Снято 3.11.2000 с: http://www.russ.ru/antolog/vek/1994/5-6/patochka.htm
Первая мировая война возбудила желание понять ее как нечто грандиозное,
всеохватное, хоть и осуществляемое через людей, но и превосходящее
их, скорее космическое. Стремясь понять это явление, люди, естественно,
пытались втиснуть его в рамки привычных категорий, то есть тех идей,
которые достались им в наследство от ХIХ века.
Вторая
мировая война ничего подобного не породила; ее прямые причины, как
и ход ее событий, казались даже чересчур ясными, а главное - она
так и не окончилась, перейдя во что-то, что выглядит не как война,
но и не как мир. Комментарием к этой ситуации была революция. Но
она-то именно и не позволяла собраться с мыслями, высказать вслух
то, что "объяснило бы, в чем дело". При всех вариантах - говорилось
ли о схватке немцев со славянами или об империалистическом конфликте,
порожденном последней стадией капитализма, или о доведенном до крайности
современном субъективизме, который объективизируется через насилие,
или о борьбе демократии с теократией - во всех случаях мы видим
одно общее: война рассматривается с точки зрения мира, дня, жизни.

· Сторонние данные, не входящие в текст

(** [s.replace(/[...]/g, '')] for a class [drop] of characters. *)
Definition removeChars (drop : string -> bool) (s : string) : string :=
  joinChars (filter (fun g => negb (drop g)) (chars s)).

(** JS truthiness of a [string | null]: [null] and [''] are falsy.  The
    result is the string the guard narrows to. *)
Definition truthy (o : option string) : option string :=
  match o with
  | Some EmptyString => None
  | Some s => Some s
  | None => None
  end.

(** [a === b] on [string | null]. *)
Definition strictEq (a b : option string) : bool :=
  match a, b with
  | None, None => true
  | Some x, Some y => (x =? y)%string
  | _, _ => false
  end.

(** [x || 0] on a number. *)
Definition orZero (x : Z) : Z := if x =? 0 then 0 else x.

(** [Math.floor(ms / 1000)] *)
Definition floorSeconds (ms : Z) : Z := ms / 1000.

(* ================================================================== *)
(** * classify.ts                                                       *)
(* ================================================================== *)

Inductive Classification : Type := productive | unproductive.

Definition UNPRODUCTIVE_DOMAINS : list string :=
  ["youtube.com"; "tiktok.com"; "instagram.com"].

Definition normalizeDomain (domain : string) : string :=
  stripWww (toLowerCase domain).

(** The test of the loop body, for one entry of the denylist. *)
Definition matchesDomain (normalizedDomain unproductiveDomain : string) : bool :=
  (normalizedDomain =? unproductiveDomain)%string
  || endsWith normalizedDomain ("." ++ unproductiveDomain).

(** [classifyDomain]: [None] is the source's [null]. *)
Definition classifyDomain (domain : option string) : option Classification :=
  match truthy domain with
  | None => None
  | Some d =>
      let normalizedDomain := normalizeDomain d in
      if existsb (matchesDomain normalizedDomain) UNPRODUCTIVE_DOMAINS
      then Some unproductive
      else Some productive
  end.

Definition isProductive (c : option Classification) : bool :=
  match c with Some productive => true | _ => false end.

Definition isUnproductive (c : option Classification) : bool :=
  match c with Some unproductive => true | _ => false end.

(** The spec's rule, in its words: the host is a denylisted host name, or
    a subdomain of one (the match ends at a dot). *)
Definition onDenylist (host : string) : Prop :=
  exists u, In u UNPRODUCTIVE_DOMAINS /\
            (host = u \/ exists sub, host = sub ++ "." ++ u).

(* ================================================================== *)
(** * storage.ts                                                        *)
(* ================================================================== *)

Inductive Theme : Type := light | dark.

(** The persisted record.  [lastCallTriggerTime] is read and written by
    [background.ts]; the revision of the interface that declares it is not
    among the sources, so it is taken here with the default [0] that the
    sign-out handler writes. *)
Record TrackingState : Type := mkTrackingState {
  currentDomain : option string;
  lastTick : Z;
  consecutiveProductiveMs : Z;
  unproductiveMsBuffer : Z;
  totalProductiveMs : Z;
  totalUnproductiveMs : Z;
  userId : option string;
  theme : Theme;
  lastLeaderboardUpdate : Z;
  lastCallTriggerTime : Z
}.

(** The keys of a [TrackingState]. *)
Inductive Field : Type :=
| FCurrentDomain | FLastTick | FConsecutiveProductiveMs
| FUnproductiveMsBuffer | FTotalProductiveMs | FTotalUnproductiveMs
| FUserId | FTheme | FLastLeaderboardUpdate | FLastCallTriggerTime.

Definition Field_eqb (f g : Field) : bool :=
  match f, g with
  | FCurrentDomain, FCurrentDomain
  | FLastTick, FLastTick
  | FConsecutiveProductiveMs, FConsecutiveProductiveMs
  | FUnproductiveMsBuffer, FUnproductiveMsBuffer
  | FTotalProductiveMs, FTotalProductiveMs
  | FTotalUnproductiveMs, FTotalUnproductiveMs
  | FUserId, FUserId
  | FTheme, FTheme
  | FLastLeaderboardUpdate, FLastLeaderboardUpdate
  | FLastCallTriggerTime, FLastCallTriggerTime => true
  | _, _ => false
  end.
Lemma survive_trans D1 D2 w0 w1 w2 :
  survive D1 w0 w1 → survive D2 w1 w2 → survive (D1 ∪ D2) w0 w2.
Proof.
  intros (Hs1 & Ho1 & Hk1) (Hs2 & Ho2 & Hk2). split_and!.
  - congruence.
  - intros p a2 Hp2. destruct (Ho2 p a2 Hp2) as (a1 & Hp1 & ? & ?).
    destruct (Ho1 p a1 Hp1) as (a0 & Hp0 & ? & ?).
    exists a0. split_and!; congruence.
  - intros p a Hp Hp0. destruct (Hk1 p a) as [a1 Hp1]; [set_solver | done |].
    apply (Hk2 p a1); [set_solver | done].
Qed.

Lemma survive_ext D w w1 w2 :
  store w2 = store w1 → species w2 = species w1 → survive D w w1 → survive D w w2.
Proof. intros Hs Hsp. unfold survive. by rewrite Hs, Hsp. Qed.

Lemma survive_update w p a a' :
  store w !! p = Some a → isa a' = isa a → _loci a' = _loci a →
  survive ∅ w (set_store (insert p a') w).
Proof.
  intros Hp Hi Hl. split_and!; [done| |].
  - intros q b. simpl. destruct (decide (p = q)) as [<-|Hne].
    + rewrite lookup_insert_eq. intros [= <-]. eauto.
    + rewrite lookup_insert_ne by done. eauto.
  - intros q b _ Hq. simpl. destruct (decide (p = q)) as [<-|Hne].
    + rewrite lookup_insert_eq. eauto.
    + rewrite lookup_insert_ne by done. eauto.
Qed.

Lemma survive_is_predator D w w' p :
  survive D w w' → p ∉ D → is_predator w p → is_predator w' p.
Proof.
  intros (Hs & Ho & Hk) Hp (a & sp & Ha & Hsp & Hpred).
  destruct (Hk p a Hp Ha) as [a' Ha'].
  destruct (Ho p a' Ha') as (a0 & Ha0 & Hi & _).
  exists a', sp. split_and!; [done| |done]. rewrite Hs. congruence.
Qed.

Lemma survive_is_predator_inv D w w' p :
  survive D w w' → is_predator w' p → is_predator w p.
Proof.
  intros (Hs & Ho & Hk) (a' & sp & Ha' & Hsp & Hpred).
  destruct (Ho p a' Ha') as (a & Ha & Hi & _).
  exists a, sp. split_and!; [done| |done]. rewrite <- Hs. congruence.
Qed.

Lemma survive_single_predatory_species D gp w w' :
  survive D w w' → single_predatory_species gp w → single_predatory_species gp w'.
Proof.
  intros (Hs & Ho & Hk) Hsingle p a' sp Ha' Hsp Hpred.
  destruct (Ho p a' Ha') as (a & Ha & Hi & _).
  rewrite Hi. apply (Hsingle p a sp); [done| |done]. rewrite <- Hs. congruence.
Qed.

Lemma feeding_inv_update w p a a' :
  feeding_inv w → store w !! p = Some a →
  isa a' = isa a → _loci a' = _loci a →
  feeding_inv (set_store (insert p a') w).
Proof.
  intros [Hinv Hloc] Hp Hi Hl. split.
  - by apply (breeding_inv_update w p a).
  - intros q b. simpl. destruct (decide (p = q)) as [<-|Hne].
    + rewrite lookup_insert_eq. intros [= <-]. rewrite Hl. eauto.
    + rewrite lookup_insert_ne by done. apply Hloc.
Qed.

Lemma feeding_inv_ext w w' :
  geography w' = geography w → store w' = store w → species w' = species w →
  feeding_inv w → feeding_inv w'.
Proof.
  intros Hg Hs Hsp [Hinv Hloc]. split.
  - by apply (breeding_inv_ext w).
  - by rewrite Hs.
Qed.

(** [Animal::fitness] in the feeding pass. *)
Lemma Animal_fitness_feeding w p a :
  feeding_inv w → store w !! p = Some a →
  ∃ phi w', Animal_fitness p w = Ok phi w' ∧ feeding_inv w' ∧ survive ∅ w w'
    ∧ geography w' = geography w ∧ animals w' = animals w.
Proof.
  intros Hinv Hp. pose proof Hinv as ((_ & _ & Hv) & _).
  destruct (Hv p a Hp) as [sp Hsp].
  rewrite (Animal_fitness_Ok w p a sp Hp Hsp).
  eexists _, _. split; [done|]. split_and!; try done.
  - by apply (feeding_inv_update w p a).
  - by apply (survive_update w p a).
Qed.

Lemma survive_trans_l D w0 w1 w2 :
  survive ∅ w0 w1 → survive D w1 w2 → survive D w0 w2.
Proof.
  intros H1 H2. rewrite <- (left_id_L ∅ (∪) D). by apply (survive_trans _ _ w0 w1 w2).
Qed.

Lemma survive_alive D w w' p :
  survive D w w' → p ∉ D → is_Some (store w !! p) → is_Some (store w' !! p).
Proof. intros (_ & _ & Hk) Hp [a Ha]. by apply (Hk p a). Qed.

(** The keys of [std::sort]: the fitness of every animal of the vector. *)
Lemma for_each_fitness_feeding l : ∀ w,
  feeding_inv w → (∀ p, p ∈ l → is_Some (store w !! p)) →
  ∃ keyed w',
    for_each (λ p, let* phi := Animal_fitness p in ret (p, phi)) l w = Ok keyed w'
    ∧ keyed.*1 = l ∧ feeding_inv w' ∧ survive ∅ w w'
    ∧ geography w' = geography w ∧ animals w' = animals w.
Proof.
  induction l as [|p l IH]; intros w Hinv Hl; simpl.
  { exists [], w. split_and!; try done. apply survive_refl. }
  destruct (Hl p) as [a Hp]; [set_solver|].
  destruct (Animal_fitness_feeding w p a Hinv Hp) as (phi & w1 & Hf & Hinv1 & Hs1 & Hg1 & Ha1).
  rewrite bind_assoc, (bind_Ok _ _ _ _ _ Hf), (bind_Ok _ _ _ _ _ (ret_Ok _ _)).
  destruct (IH w1 Hinv1) as (keyed & w2 & Hk & Hfst & Hinv2 & Hs2 & Hg2 & Ha2).
  { intros q Hq. apply (survive_alive ∅ w w1); [done|set_solver|]. apply Hl. set_solver. }
  rewrite (bind_Ok _ _ _ _ _ Hk).
  eexists _, w2. split; [done|]. split_and!; try done.
  - by rewrite fmap_cons, Hfst.
  - by apply (survive_trans_l _ w w1 w2).
  - congruence.
  - congruence.
Qed.

Lemma insert_fit_perm x l : insert_fit x l ≡ₚ x :: l.
Proof.
  induction l as [|y l IH]; simpl; [done|].
  destruct (Rgtb x.2 y.2); [done|]. rewrite IH. apply Permutation_swap.
Qed.

Lemma sort_fit_perm keyed : foldr insert_fit [] keyed ≡ₚ keyed.
Proof.
  induction keyed as [|x l IH]; simpl; [done|].
  rewrite insert_fit_perm. by rewrite IH.
Qed.

(** [std::sort] permutes the vector and changes the caches only. *)
Lemma sort_p_fit_feeding l w :
  feeding_inv w → (∀ p, p ∈ l → is_Some (store w !! p)) →
  ∃ l' w', sort_p_fit l w = Ok l' w' ∧ l' ≡ₚ l ∧ feeding_inv w' ∧ survive ∅ w w'
    ∧ geography w' = geography w ∧ animals w' = animals w.
Proof.
  intros Hinv Hl.
  assert (∃ l' w', (let* keyed := for_each (λ p, let* phi := Animal_fitness p in ret (p, phi)) l in
                    ret (foldr insert_fit [] keyed).*1) w = Ok l' w'
            ∧ l' ≡ₚ l ∧ feeding_inv w' ∧ survive ∅ w w'
            ∧ geography w' = geography w ∧ animals w' = animals w) as Hgen.
  { destruct (for_each_fitness_feeding l w Hinv Hl)
      as (keyed & w' & Hk & Hfst & Hinv' & Hs & Hg & Ha).
    rewrite (bind_Ok _ _ _ _ _ Hk). eexists _, w'. split; [done|].
    split_and!; try done. rewrite <- Hfst. apply fmap_Permutation, sort_fit_perm. }
  unfold sort_p_fit. destruct l as [|p [|q l]]; [| |exact Hgen].
  - exists [], w. split_and!; try done. apply survive_refl.
  - exists [p], w. split_and!; try done. apply survive_refl.
Qed.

Исключается темная сторона, ночь. Мысль, что сама война может что-то
объяснить, что в ней самой содержится возможность осмыслить многое,
чужда всем философам истории, а потому она оказалась чужда и всем
тем толкованиям войны, которые нам известны.
Войны
1914-1918 гг. осмысливались в системе идей ХIХ века, которые были
идеями дня, идеями мира. И не удивительно, что они оказались бессильны
разъяснить природу войн ХХ века, который столь отличается от ХIХ.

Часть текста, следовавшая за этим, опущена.